_What you will do:_
Give back all the records exactly, keeping every line whole.

_Data provided:_
··········
(** * llmtune.cli.toolkit: the staged experiment pipeline and the sweep driver

    A shallow embedding of [src/llmtune/cli/toolkit.py].  The two functions of
    interest are [run_one_experiment] (dataset, fine-tune, inference; each
    stage skipped when its artifact is already on disk) and the [run] command
    (expand the configuration, validate, resolve paths, reload the persisted
    configuration, run the pipeline).

    The module only orchestrates: every piece of real work is a call into
    another module of the package (DatasetGenerator, LoRAFinetune,
    LoRAInference, DirectoryHelper, Config, generate_permutations) or into a
    library (yaml, pathlib).  Those callees are the fields of the record
    [Collab]; the orchestration code is written once, over any [Collab]. *)

From stdpp Require Import base option list strings gmap fin_maps.
From Stdlib Require Import ZArith Ascii.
··········
_Answer space:_
(** * llmtune.cli.toolkit: the staged experiment pipeline and the sweep driver

    A shallow embedding of [src/llmtune/cli/toolkit.py].  The two functions of
    interest are [run_one_experiment] (dataset, fine-tune, inference; each
    stage skipped when its artifact is already on disk) and the [run] command
    (expand the configuration, validate, resolve paths, reload the persisted
    configuration, run the pipeline).

    The module only orchestrates: every piece of real work is a call into
    another module of the package (DatasetGenerator, LoRAFinetune,
    LoRAInference, DirectoryHelper, Config, generate_permutations) or into a
    library (yaml, pathlib).  Those callees are the fields of the record
    [Collab]; the orchestration code is written once, over any [Collab]. *)

From stdpp Require Import base option list strings gmap fin_maps.
From Stdlib Require Import ZArith Ascii.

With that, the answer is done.